THERE is a single shot in Loveless that is as devastating as any I’ve seen in a new film in years. It’s of a 12-year-old boy silently screaming, his face full of hurt and despair at the knowledge that he is not wanted by either of his parents.

The moment is effective in part because of the timing – even with this "spoiler", it’s going to catch you out; and partly because we’re already reeling from the savage vitriol tossed between Zhenya (Maryana Spivak) and Boris (Alexey Rozin), a comfortably-off couple on the brink of divorce, with a mutual, brazen disregard for their son.

And it’s the tipping point of a slow-burn tragedy, through which the masterful Russian writer/director Andrey Zvyagintsev depicts a world where self-interest has become so acute that children are its principal victims.

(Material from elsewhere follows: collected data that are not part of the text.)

Lemma binder_get_ref_spec a p desc :
  s_procs s !! a = Some p ->
  exists o, binder_get_ref s a desc = Ret o /\
    match o with
    | Some r => exists y, tr !! r = Some y /\ r_proc y = a /\ r_desc y = desc
    | None => forall r y, tr !! r = Some y -> r_proc y = a -> r_desc y <> desc
    end.
Proof.
  intros Hp. destruct (go_procs _ _ _ _ _ _ Hg a p Hp) as [_ _ H3 H4 _ _].
  unfold binder_get_ref, get_proc. rewrite (deref_Some _ _ _ Hp). cbn [res_bind].
  destruct (rb_find_spec (desc_visit s desc) (ref_desc tr) desc (p_refs_by_desc p))
    as [(r & -> & Hr & Hk)|[-> Hr]]; [intros; by eapply desc_visit_ok|done| |].
  - exists (Some r). split; [done|]. apply H3 in Hr as (y & Hy & Hyp). exists y.
    unfold ref_desc in Hk. by rewrite Hy in Hk.
  - exists None. split; [done|]. intros r y Hy Hyp Hk. apply (Hr r); [apply H3; eauto|].
    unfold ref_desc. by rewrite Hy.
Qed.

End Lookup.

(** The descriptor picked is the smallest from the start that is not in use. *)
Lemma pick_desc_spec s key (l : list Z) : forall d,
  (forall y, y ∈ l -> exists r, s_refs s !! y = Some r /\ r_desc r = key y) ->
  sorted_by_lt key l -> (forall y, y ∈ l -> d - 1 <= key y) ->
  0 <= d -> d + Z.of_nat (length l) < 2 ^ 32 ->
  exists d', pick_desc s l d = Ret d' /\ d <= d' <= d + Z.of_nat (length l) /\
    (forall y, y ∈ l -> key y <> d') /\
    forall e, d <= e < d' -> exists y, y ∈ l /\ key y = e.
Proof.
  induction l as [|y l IH]; intros d Hin Hs Hlo Hd Hlen; simpl.
  { exists d. repeat split; try lia. by intros ? ?%not_elem_of_nil. }
  apply StronglySorted_cons_iff in Hs as [Hs Hy].
  destruct (Hin y) as (r & Er & Ek); [set_solver|]. specialize (Hlo y) as Hloy.
  unfold get_ref. rewrite (deref_Some _ _ _ Er). cbn [res_bind]. rewrite Ek.
  destruct (Z.ltb_spec d (key y)) as [Hlt|Hge].
  - exists d. split; [done|]. split; [lia|]. split; [|lia].
    intros z [->|Hz]%elem_of_cons; [lia|]. specialize (Hy z Hz). simpl in Hy. lia.
  - simpl in Hlen. assert (d - 1 <= key y) by (apply Hloy; set_solver).
    rewrite u32_small by lia. destruct (IH (key y + 1)) as (d' & E & Hd' & Hn & Hu);
      [intros; apply Hin; set_solver|done| |lia|lia|].
    { intros z Hz. specialize (Hy z Hz). simpl in Hy. lia. }
    exists d'. split; [done|]. split; [lia|]. split.
    + intros z [->|Hz]%elem_of_cons; [lia|by apply Hn].
    + intros e He. destruct (decide (e = key y)) as [->|Hne]; [exists y; set_solver|].
      destruct (Hu e) as (z & Hz & ?); [lia|]. exists z. set_solver.
Qed.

Zvyagintsev’s films often show families in extremis, not least his last, Leviathan. They are also brilliantly made – tautly written and directed, full of telling observations about modern-day Russian society, and deeply thought-provoking. Though different in form, the effect is similar to the work of one of Zvyagintsev’s heroes, Ingmar Bergman (Loveless was inspired by Bergman’s Scenes From A Marriage), namely a rare combination of emotional gloom and exhilarating artistry.

The boy Alyosha is on screen for only a short time: playing alone in the dense, snow-covered woodland near his Moscow high-rise, then indoors, being berated or ignored. He seems a sweet, sad, thoughtful child.

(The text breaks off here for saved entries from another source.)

(** C39: when [binder_dec_node] takes the last count of a kind away and the
    owner still counts the node, the node's work is on a list afterwards, and if
    it was not before, it is now on the owner's [todo] and the owner is woken;
    the node is freed exactly when the owner does not count it and neither a
    reference nor a local count is left. *)
Theorem binder_dec_node_correct s n x strong internal :
  refs_wf s -> s_nodes s !! n = Some x ->
  let x' := dec_count strong internal x in
  exists s', binder_dec_node s n strong internal = Ret (0, s') /\
    (count_gone strong x' = true -> owner_counts x = true ->
       queued s' (WNode n) = true /\
       (queued s (WNode n) = false -> exists a, n_proc x = Some a /\
          WNode n ∈ work_list s' (ProcTodo a) /\ s_wakes s' = ProcWait a :: s_wakes s)) /\
    (s_nodes s' !! n = None <-> count_gone strong x' = true /\ owner_counts x = false /\
       n_refs x = [] /\ n_local_strong_refs x' = 0 /\ n_local_weak_refs x' = 0).
Proof.
  intros Hwf Hx x'. destruct (go_nodes _ _ _ _ _ _ (rw_graph _ Hwf) n x Hx) as [N1 _ _ _ _].
  assert (n_proc x' = n_proc x /\ n_refs x' = n_refs x /\ n_has_strong_ref x' = n_has_strong_ref x /\
    n_has_weak_ref x' = n_has_weak_ref x) as (Ep & Er & Es & Ew)
    by (unfold x', dec_count; by destruct strong, internal).
  set (s1 := put_node s n x').
  assert (s_nodes s1 !! n = Some x') as Hx1 by apply lookup_insert_eq.
  assert (binder_dec_node s n strong internal =
    if count_gone strong x' then node_unused s1 n else Ret (0, s1)) as ->.
  { unfold binder_dec_node, get_node, s1, x', dec_count, count_gone.
    rewrite (deref_Some _ _ _ Hx). cbn [res_bind].
    destruct strong, internal; simpl;
      repeat match goal with |- context [Z.eqb ?a 0] => destruct (Z.eqb a 0); simpl end;
      try done; by destruct (bool_decide (n_refs x = [])). }
  destruct (count_gone strong x') eqn:Eg.
  2:{ exists s1. split; [done|]. split; [done|]. rewrite Hx1. split; [done|]. by intros [? _]. }
  unfold node_unused, get_node. rewrite (deref_Some _ _ _ Hx1). cbn [res_bind].
  unfold owner_counts. rewrite Ep, Er, Es, Ew.
  destruct (n_proc x) as [a|] eqn:Ea.
  - destruct (N1 a eq_refl) as [p Hp]. rewrite (bool_decide_eq_true_2 (is_Some (Some a))) by done. cbn [andb].
    destruct (n_has_strong_ref x || n_has_weak_ref x).
    + change (queued s1 (WNode n)) with (queued s (WNode n)).
      destruct (queued s (WNode n)) eqn:Eq.
      * exists s1. split; [done|]. split; [done|]. rewrite Hx1. split; [done|]. by intros (_ & ? & _).
      * unfold get_proc. rewrite (deref_Some (s_procs s1) a p Hp). cbn [res_bind].
        eexists. split; [reflexivity|]. split.
        -- intros _ _. assert (WNode n ∈ work_list (list_add_tail s1 (WNode n) (ProcTodo a))
             (ProcTodo a)) as Hin.
           { rewrite work_list_add_tail, decide_True by done. set_solver. }
           split; [apply queued_spec; by exists (ProcTodo a)|]. intros _. by exists a.
        -- simpl. rewrite lookup_insert_eq. split; [done|]. by intros (_ & ? & _).
    + destruct (bool_decide (n_refs x = []) && _ && _) eqn:Ef.
      * rewrite !andb_true_iff, bool_decide_eq_true, !Z.eqb_eq in Ef. destruct Ef as [[? ?] ?].
        unfold upd_proc, get_proc. simpl. rewrite (deref_Some (s_procs s) a p Hp). cbn [res_bind].
        unfold kfree_node, get_node. simpl.
        match goal with |- context [deref ?m n] => change m with (s_nodes s1) end.
        rewrite (deref_Some _ _ _ Hx1). cbn [res_bind].
        eexists. split; [reflexivity|]. split; [done|]. simpl. by rewrite lookup_delete_eq.
      * exists s1. split; [done|]. split; [done|]. rewrite Hx1. split; [done|].
        intros (_ & _ & H1 & H2 & H3). rewrite H1, H2, H3 in Ef. done.
  - rewrite (bool_decide_eq_false_2 (is_Some (@None Z))) by (by intros [? ?]). cbn [andb].
    destruct (bool_decide (n_refs x = []) && _ && _) eqn:Ef.
    + rewrite !andb_true_iff, bool_decide_eq_true, !Z.eqb_eq in Ef. destruct Ef as [[? ?] ?].
      unfold kfree_node, get_node. simpl.
        match goal with |- context [deref ?m n] => change m with (s_nodes s1) end.
        rewrite (deref_Some _ _ _ Hx1). cbn [res_bind].
      eexists. split; [reflexivity|]. split; [done|]. simpl. by rewrite lookup_delete_eq.
    + exists s1. split; [done|]. split; [done|]. rewrite Hx1. split; [done|].
      intros (_ & _ & H1 & H2 & H3). rewrite H1, H2, H3 in Ef. done.
Qed.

After the decisive row, Zvyagintsev focuses on the adults, revealing the estranged couple in their new relationships – Zhenya with a rich, older man, Boris with a younger woman, who is already carrying his child. The portrait is of two unlikeable people, whose marriage was prompted by an unwanted pregnancy and who have grown to loathe each other with uncharted vehemence.

Zhenya in particular blames her husband for the disappointment of her life; yet what she does with her time is vacuously self-indulgent – pampering, sex, constantly on her phone, life a perpetual selfie. For his part, Boris appears to have maintained his marriage only because his company has a religious boss with a family-centric corporate policy; it’s likely the new family in the making is also a matter of convenience.

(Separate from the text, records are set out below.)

Definition task_close_fd (E : kenv) (s : driver) (proc fd : Z) : res (Z * driver) :=
  let! p := get_proc s proc in
  if negb (p_files p) then Ret (- ESRCH, s)
  else
    let retval := k_close_fd E (s_installed_fds s) proc fd in
    let s := set_s_installed_fds
               (filter (fun e => e.1 <> (proc, fd)) (s_installed_fds s)) s in
    Ret (if bool_decide (retval ∈ [- ERESTARTSYS; - ERESTARTNOINTR; - ERESTARTNOHAND;
                                   - ERESTART_RESTARTBLOCK])
         then - EINTR else retval, s).

Definition binder_set_nice (E : kenv) (s : driver) (nice : Z) : driver :=
  if k_can_nice E nice then set_s_nice nice s else set_s_nice (k_rlimit_nice E) s.

(** ** Buffers, named by their process and address *)

Definition set_b_transaction (t : option Z) (b : binder_buffer) : binder_buffer :=
  BinderBuffer (b_addr b) (b_free b) (b_allow_user_free b) (b_async_transaction b)
    (b_debug_id b) t (b_target_node b) (b_data_size b) (b_offsets_size b) (b_data b) (b_offs b).

Definition set_b_allow_user_free (v : bool) (b : binder_buffer) : binder_buffer :=
  BinderBuffer (b_addr b) (b_free b) v (b_async_transaction b)
    (b_debug_id b) (b_transaction b) (b_target_node b) (b_data_size b) (b_offsets_size b)
    (b_data b) (b_offs b).

Definition set_b_data (d : list Z) (b : binder_buffer) : binder_buffer :=
  BinderBuffer (b_addr b) (b_free b) (b_allow_user_free b) (b_async_transaction b)
    (b_debug_id b) (b_transaction b) (b_target_node b) (b_data_size b) (b_offsets_size b)
    d (b_offs b).

Definition set_b_offs (o : list Z) (b : binder_buffer) : binder_buffer :=
  BinderBuffer (b_addr b) (b_free b) (b_allow_user_free b) (b_async_transaction b)
    (b_debug_id b) (b_transaction b) (b_target_node b) (b_data_size b) (b_offsets_size b)
    (b_data b) o.

(** The four fields [binder_transaction] writes after [binder_alloc_buf]; the
    [debug_id] field has 29 bits. *)
Definition own_buffer (t debug_id : Z) (target_node : option Z) (b : binder_buffer)
    : binder_buffer :=
  BinderBuffer (b_addr b) (b_free b) false (b_async_transaction b)
    (debug_id mod 2 ^ 29) (Some t) target_node (b_data_size b) (b_offsets_size b)
    (b_data b) (b_offs b).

They obviously feel it would be better if Alyosha did not exist. So, it’s hardly surprising that it takes them two days – and a phone call from his school – to realise that he’s disappeared.

The police insist on waiting, to give the runaway a couple of weeks to return, so that they don’t get bogged down in unnecessary paperwork; when the state is as uncaring as this, it’s no surprise that individuals fall into emotional apathy. A welcome contrast comes in the form of a team of volunteers, who have made themselves expert in such child searches. Much of the film involves their search for the boy – in high-rises, derelict buildings and the nearby forest.

The parents help, though it’s unclear what drives them – awakened love, guilt or in his case concern for his reputation. Zvyagintsev continues to draw their psychological outlines, memorably with a road trip to Zhenya’s mother, who gives an inkling of where ingrained bitterness and bad parenting have sprung from.

At the same time, the director racks up the tension, as the time ticks by and the temperature drops. One lengthy shot of a teacher cleaning her blackboard seems unnecessary, until it becomes apparent that what we’re really watching is the snow that’s now falling outside her window.

Both literally and metaphorically, this could be the coldest film ever about a child’s disappearance, and therefore the most heart-breaking.